Abstract
Short Bio
Jérôme Noailly holds a bachelor’s degree in physical chemistry, an Engineer’s and a master’s degree in Material Science, and a master’s degree in Acoustics. In 2002, he started a PhD on spine computational biomechanics at the Universitat Politècnica de Catalunya, Barcelona (UPC), Spain, focussing on theoretical approximations in finite element modelling. In 2006, he was awarded a Marie Skłodowska-Curie fellowship (MECNOR-518768) and worked in computational mechanobiology for cartilage tissue engineering at the AO Foundation (Davos, Switzerland) and at the Eindhoven University of Technology (The Netherlands). In 2009, he obtained a Marie Skłodowska-Curie reintegration grant (SEVBIOM-249210) and retook spine modelling activities at the Institute for Bioengineering of Catalonia (IBEC), Barcelona, Spain. In 2012, in his quality as PI and co-leader of the European research project My Spine (FP7-269909), he took the lead of the Biomechanics and Mechanobiology group at IBEC. He seized the opportunity to expand the research of the group to the field of computational systems biology, for the European project, The Grail (FP7-278557).

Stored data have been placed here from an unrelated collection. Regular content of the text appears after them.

(** [GetValueAndDerivative] gives what the two evaluators give when called
    separately on the same metric: it returns [(value, derivative)] exactly
    when [GetValue] returns [value] and [GetDerivative] returns
    [derivative], and it throws exactly what [GetValue] throws. *)
Theorem GetValueAndDerivative_separately
        (indeterminate_double : nat -> D) (s : ThinShellDemonsMetric D)
        (parameters derivative : list D) :
  (forall (value : D) (r : list D) (s' : ThinShellDemonsMetric D),
      GetValueAndDerivative indeterminate_double parameters derivative s
      = Returns (value, r) s'
      <-> GetValue parameters s = Returns value s' /\
          GetDerivative indeterminate_double parameters derivative s
          = Returns r s) /\
  (forall (msg : string) (s' : ThinShellDemonsMetric D),
      GetValueAndDerivative indeterminate_double parameters derivative s
      = Throws msg s'
      <-> GetValue parameters s = Throws msg s').
Proof.
  assert (Hsame : forall value s1,
             GetValue parameters s = Returns value s1 ->
             same_result
               (GetDerivative indeterminate_double parameters derivative s1)
               (GetDerivative indeterminate_double parameters derivative s)
               s1 s).
  { intros value s1 Hv.
    assert (Hfin : final_state (GetValue parameters s) = Some s1)
      by (rewrite Hv; reflexivity).
    apply GetValue_frame in Hfin. destruct Hfin as (Hf & Hm & Ht & _).
    revert Hv. unfold GetValue, bind at 1, get at 1, itkExceptionMacro.
    destruct (m_FixedMesh s) as [fixedMesh|] eqn:Hfix; [|discriminate].
    destruct (m_MovingMesh s) as [movingMesh|] eqn:Hmov; [|discriminate].
    intros _.
    rewrite !(GetDerivative_present _ fixedMesh movingMesh) by congruence.
    apply reads_targetMap_only_GetDerivative_loop. exact Ht. }
  assert (Hpresent : forall value s1,
             GetValue parameters s = Returns value s1 ->
             m_FixedMesh s <> None /\ m_MovingMesh s <> None).
  { intros value s1. unfold GetValue, bind, get, itkExceptionMacro.
    destruct (m_FixedMesh s); [|discriminate].
    destruct (m_MovingMesh s); [|discriminate]. split; discriminate. }
  unfold GetValueAndDerivative. split.
  - intros value r s'. split.
    + intros Hr. apply bind_Returns in Hr.
      destruct Hr as (value' & s1 & Hv & Hr).
      apply bind_Returns in Hr. destruct Hr as (r' & s2 & Hd & Hr).
      unfold ret in Hr. inversion Hr; subst value' r' s2.
      assert (s' = s1).
      { apply (GetDerivative_frame indeterminate_double parameters derivative).
        rewrite Hd. reflexivity. }
      subst s'. split; [exact Hv|].
      destruct (Hsame value s1 Hv)
        as [(a & H1 & H2)|[(msg & H1 & H2)|[H1 H2]]]; congruence.
    + intros [Hv Hd].
      rewrite (bind_of_Returns _ _ _ _ _ Hv).
      destruct (Hsame value s' Hv)
        as [(a & H1 & H2)|[(msg & H1 & H2)|[H1 H2]]]; try congruence.
      assert (a = r) by congruence. subst a.
      rewrite (bind_of_Returns _ _ _ _ _ H1). reflexivity.
  - intros msg s'. split.
    + intros Hr. apply bind_Throws in Hr.
      destruct Hr as [Hv|(value & s1 & Hv & Hr)]; [exact Hv|].
      exfalso. apply bind_Throws in Hr.
      destruct Hr as [Hd|(r & s2 & _ & Hr)]; [|discriminate].
      destruct (Hpresent value s1 Hv) as [Hf Hm].
      destruct (Hsame value s1 Hv)
        as [(a & H1 & H2)|[(msg' & H1 & H2)|[H1 H2]]]; try congruence.
      destruct (GetDerivative_present_no_throw indeterminate_double s parameters
                  derivative Hf Hm msg' s H2).
    + intros Hv. unfold bind. rewrite Hv. reflexivity.
Qed.
(** * satellite-visualisation: the position endpoint and the client transition engine

    A shallow embedding of [src/app/api/satellites/route.ts] (module [Route])
    and of the reconciliation code of [src/app/components/satellite-globe.tsx]
    (module [Globe]), followed by the properties of the specification.

    Modelling conventions.
    - A JavaScript [number] is an exact rational or one of the three
      non-finite values; binary64 rounding and the sign of zero are not
      represented, so arithmetic on finite values is exact.
    - A JavaScript [string] is a Stdlib [string] of 7-bit characters; case
      mapping and trimming act on ASCII letters and ASCII white space.
    - Built-ins that have no exact rational or purely structural reading
      ([Number] on strings, number formatting, [Math.sqrt], [Math.pow]) are
      fields of the class [Host]; the satellite.js functions are fields of
      the class [Propagation].  Every property is proved for all instances.
    - Module-level mutable maps become fields of an explicit [Server] state;
      React refs and state become fields of an explicit [Engine] state.
    - Requests are handled one at a time: interleavings of concurrent
      handlers at their [await] points are not represented. *)

From Stdlib Require Import ZArith QArith Qround Qabs Lia Lqa List Bool Ascii String.
From stdpp Require Import base option gmap strings pretty.
From Equations Require Import Equations.
Import ListNotations.

Local Open Scope Z_scope.
Local Open Scope string_scope.
Local Open Scope list_scope.

(** ** JavaScript numbers *)

Inductive number : Type :=
| Fin (q : Q)
| PInf
| NInf
| NaN.

Module Num.

  (** [Number.isFinite] on a value already known to be a number. *)
Definition isFinite (x : number) : bool :=
    match x with Fin _ => true | _ => false end.

Definition Qlt_bool (a b : Q) : bool := negb (Qle_bool b a).

  (** [x < y]; a comparison with [NaN] is false. *)
Definition lt (x y : number) : bool :=
    match x, y with
    | NaN, _ | _, NaN => false
    | Fin a, Fin b => Qlt_bool a b
    | NInf, NInf => false
    | NInf, _ => true
    | _, NInf => false
    | PInf, _ => false
    | Fin _, PInf => true
    end.

  (** [x > y]. *)
Definition gt (x y : number) : bool := lt y x.

  (** [x <= y]. *)
Definition le (x y : number) : bool :=
    match x, y with
    | NaN, _ | _, NaN => false
    | _, _ => negb (lt y x)
    end.

  (** SameValueZero on numbers, the key equality of a JavaScript [Map]. *)
Definition same (x y : number) : bool :=
    match x, y with
    | Fin a, Fin b => Qeq_bool a b
    | PInf, PInf | NInf, NInf | NaN, NaN => true
    | _, _ => false
    end.

Definition neg (x : number) : number :=
    match x with
    | Fin a => Fin (- a)
    | PInf => NInf
    | NInf => PInf
    | NaN => NaN
    end.

Definition add (x y : number) : number :=
    match x, y with
    | NaN, _ | _, NaN => NaN
    | Fin a, Fin b => Fin (a + b)
    | PInf, NInf | NInf, PInf => NaN
    | PInf, _ | _, PInf => PInf
    | NInf, _ | _, NInf => NInf
    end.

Definition sub (x y : number) : number := add x (neg y).

  (** Sign of a rational as an infinity, [NaN] for zero. *)
Definition signed_inf (a : Q) : number :=
    if Qlt_bool 0 a then PInf else if Qlt_bool a 0 then NInf else NaN.

Definition mul (x y : number) : number :=
    match x, y with
    | NaN, _ | _, NaN => NaN
    | Fin a, Fin b => Fin (a * b)
    | Fin a, PInf | PInf, Fin a => signed_inf a
    | Fin a, NInf | NInf, Fin a => signed_inf (- a)
    | PInf, PInf | NInf, NInf => PInf
    | PInf, NInf | NInf, PInf => NInf
    end.

Definition div (x y : number) : number :=
    match x, y with
    | NaN, _ | _, NaN => NaN
    | Fin a, Fin b => if Qeq_bool b 0 then signed_inf a else Fin (a / b)
    | Fin _, _ => Fin 0
    | PInf, Fin b => if Qlt_bool b 0 then NInf else PInf
    | NInf, Fin b => if Qlt_bool b 0 then PInf else NInf
    | _, _ => NaN
    end.

  (** Truncation toward zero of a rational. *)
Definition Qtrunc (a : Q) : Z := Z.quot (Qnum a) (Zpos (Qden a)).

  (** The [%] operator: the remainder has the sign of the dividend. *)
Definition rem (x y : number) : number :=
    match x, y with
    | Fin a, Fin b =>
        if Qeq_bool b 0 then NaN else Fin (a - b * inject_Z (Qtrunc (a / b)))
    | Fin a, PInf | Fin a, NInf => Fin a
    | _, _ => NaN
    end.

  (** [Math.min] and [Math.max] of two arguments. *)
Definition min (x y : number) : number :=
    match x, y with
    | NaN, _ | _, NaN => NaN
    | _, _ => if lt y x then y else x
    end.

Definition max (x y : number) : number :=
    match x, y with
    | NaN, _ | _, NaN => NaN
    | _, _ => if lt x y then y else x
    end.

  (** [Math.floor]. *)
Definition floor (x : number) : number :=
    match x with
    | Fin a => Fin (inject_Z (Qfloor a))
    | _ => x
    end.

Definition of_Z (z : Z) : number := Fin (inject_Z z).
Definition of_nat (n : nat) : number := of_Z (Z.of_nat n).

End Num.

(** ** JavaScript strings (ASCII) *)

Module Str.

Definition is_space (c : ascii) : bool :=
    let n := nat_of_ascii c in
    ((9 <=? n)%nat && (n <=? 13)%nat) || (n =? 32)%nat.

Definition upper_char (c : ascii) : ascii :=
    let n := nat_of_ascii c in
    if ((97 <=? n)%nat && (n <=? 122)%nat) then ascii_of_nat (n - 32) else c.

Definition lower_char (c : ascii) : ascii :=
    let n := nat_of_ascii c in
    if ((65 <=? n)%nat && (n <=? 90)%nat) then ascii_of_nat (n + 32) else c.

Fixpoint map (f : ascii -> ascii) (s : string) : string :=
    match s with
    | EmptyString => EmptyString
    | String c rest => String (f c) (map f rest)
    end.

Definition toUpperCase : string -> string := map upper_char.
Definition toLowerCase : string -> string := map lower_char.

Fixpoint trimStart (s : string) : string :=
    match s with
    | String c rest => if is_space c then trimStart rest else s
    | EmptyString => EmptyString
    end.

  (** Drops trailing white space: a character is kept when it is not white
      space or when something is kept after it. *)
Fixpoint trimEnd (s : string) : string :=
    match s with
    | EmptyString => EmptyString
    | String c rest =>
        match trimEnd rest with
        | EmptyString => if is_space c then EmptyString else String c EmptyString
        | kept => String c kept
        end
    end.

Definition trim (s : string) : string := trimEnd (trimStart s).

Fixpoint startsWith (p s : string) : bool :=
    match p, s with
    | EmptyString, _ => true
    | String a p', String b s' => Ascii.eqb a b && startsWith p' s'
    | String _ _, EmptyString => false
    end.

  (** [s.includes(p)]. *)
Fixpoint includes (s p : string) : bool :=
    startsWith p s ||
    match s with
    | EmptyString => false
    | String _ rest => includes rest p
    end.

  (** Truthiness of a string: only the empty string is falsy. *)
Definition truthy (s : string) : bool :=
    match s with EmptyString => false | _ => true end.

End Str.

(** ** Values, exceptions and the host environment *)

(** A value obtained from parsed JSON or from a missing property.  Arrays and
    nested objects are never inspected by the code: one constructor stands
    for both. *)
Inductive Value : Type :=
| VUndefined
| VNull
| VBool (b : bool)
| VNumber (n : number)
| VString (s : string)
| VObject.

(** A thrown value: an [Error] instance with its message, or anything else. *)
Inductive Thrown : Type :=
| ErrorObj (message : string)
| NotAnError.

Inductive result (A : Type) : Type :=
| Ok (a : A)
| Throw (e : Thrown).
Arguments Ok {A} a.
Arguments Throw {A} e.

(** Built-ins of the JavaScript host with no exact rational reading. *)
Class Host : Type := {
  (** [Number(s)] on a string. *)
  Number : string -> number;
  (** Conversion of a number to a string, as in a template literal. *)
  ToString : number -> string;
  (** [x.toFixed(digits)]. *)
  toFixed : number -> nat -> string;
  Math_sqrt : number -> number;
  Math_pow : number -> number -> number;
  (** [new Date(ms).toISOString()] for a clock reading in milliseconds. *)
  toISOString : Z -> string;
  (** Time value of [new Date(s)]. *)
  Date_ofString : string -> number;
  (** Message of the error with which an aborted [fetch] rejects. *)
  abortMessage : string
}.

(** A raw element-set record of the upstream feed is a JSON object, here a
    [gmap string Value]; [prop entry name] is the property read
    [entry.name], which gives [undefined] for an absent property. *)
Definition prop (entry : gmap string Value) (name : string) : Value :=
  default VUndefined (entry !! name).

Module Vec3.
Record t : Type := { x : number; y : number; z : number }.
End Vec3.

(** Result of [propagate]: each component is an object or [false]. *)
Module PropagationState.
Record t : Type := {
  position : option Vec3.t;
  velocity : option Vec3.t
}.
End PropagationState.

Module Geodetic.
Record t : Type := {
  latitude : number;
  longitude : number;
  height : number
}.
End Geodetic.

(** The satellite.js functions used by the endpoint. *)
Class Propagation : Type := {
  SatRec : Type;
  (** [json2satrec] returns a propagation-ready record or throws. *)
  json2satrec : gmap string Value -> result SatRec;
  (** [propagate] returns a state, or a falsy value on failure. *)
  propagate : SatRec -> number -> option PropagationState.t;
  gstime : number -> number;
  eciToGeodetic : Vec3.t -> number -> Geodetic.t;
  radiansToDegrees : number -> number
}.

(** ** src/app/api/satellites/route.ts *)

Module Route.

Definition DEFAULT_GROUP : string := "active".
Definition REQUEST_TIMEOUT_MS : Z := 25000.
Definition ORBIT_CACHE_TTL_MS : Z := 30 * 60 * 1000.
Definition POSITION_CACHE_TTL_MS : Z := 5000.

Definition ALLOWED_GROUPS : gset string :=
  {[ "active"; "stations"; "starlink" ]}.

Module CachedOrbitRecord.
Record t `{Propagation} : Type := {
  countryCode : option string;
  inclination : option number;
  launchDate : option string;
  noradId : number;
  objectName : string;
  objectType : option string;
  satrec : SatRec
}.
End CachedOrbitRecord.

Module CachedOrbitSet.
Record t `{Propagation} : Type := {
  fetchedAt : string;
  records : list CachedOrbitRecord.t;
  source : string
}.
End CachedOrbitSet.

Module SatellitePosition.
Record t : Type := {
  altitudeKm : number;
  countryCode : option string;
  inclination : option number;
  launchDate : option string;
  lat : number;
  lon : number;
  noradId : number;
  objectName : string;
  objectType : option string;
  speedKps : number
}.
End SatellitePosition.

In 2015, Jérôme relocated at the Universitat Pompeu Fabra (UPF), in his quality as PI of the Multiscale and Computational Biomechanics and Mechanobiology (MBIOMM) group (2014-SGR-1616). As a member of the UPF Department of Engineering and of the SIMBIOSys group, he took the oportunity to include medical image analysis and machine learning components to his research. At the same time, he was consolidating the integration of computational systems biology approaches for multiscale explorations of tissues and organs. In 2016, he was awarded a Ramon y Cajal fellowship (RYC-2015-18888) from the Spanish government, in 2019, he became Tenure-Track Associate Professor at DTIC, and he was eventually promoted to Full Professor, in 2023. He is currently co-director of the SIMBIOSys group and he is leading the Biomechanics and Mechanobiology Area of the Barcelona Centre for New Medical Technologies. He is the Coordinator of the European project Disc4All (H2020-IT-ETN-955735), and receipient of the European Research Council Consolidator Grant O-Health (ERC-CoG-101044828).
He has been supervising 15 PhD theses, and he has 150+ contributions to congresses, and 50+ articles in international journals. Internationally, he has served as a member Council of the European Society of Biomechanics (ESB), from 2016 to 2024, having been successively the Treasurer, and the Vice-President of the ESB, between 2020 and 2024. He is a past president of the National Spanish Chapter of the ESB, and Chair of the Student Committee of the Virtual Physiological Human Institute (VPHi).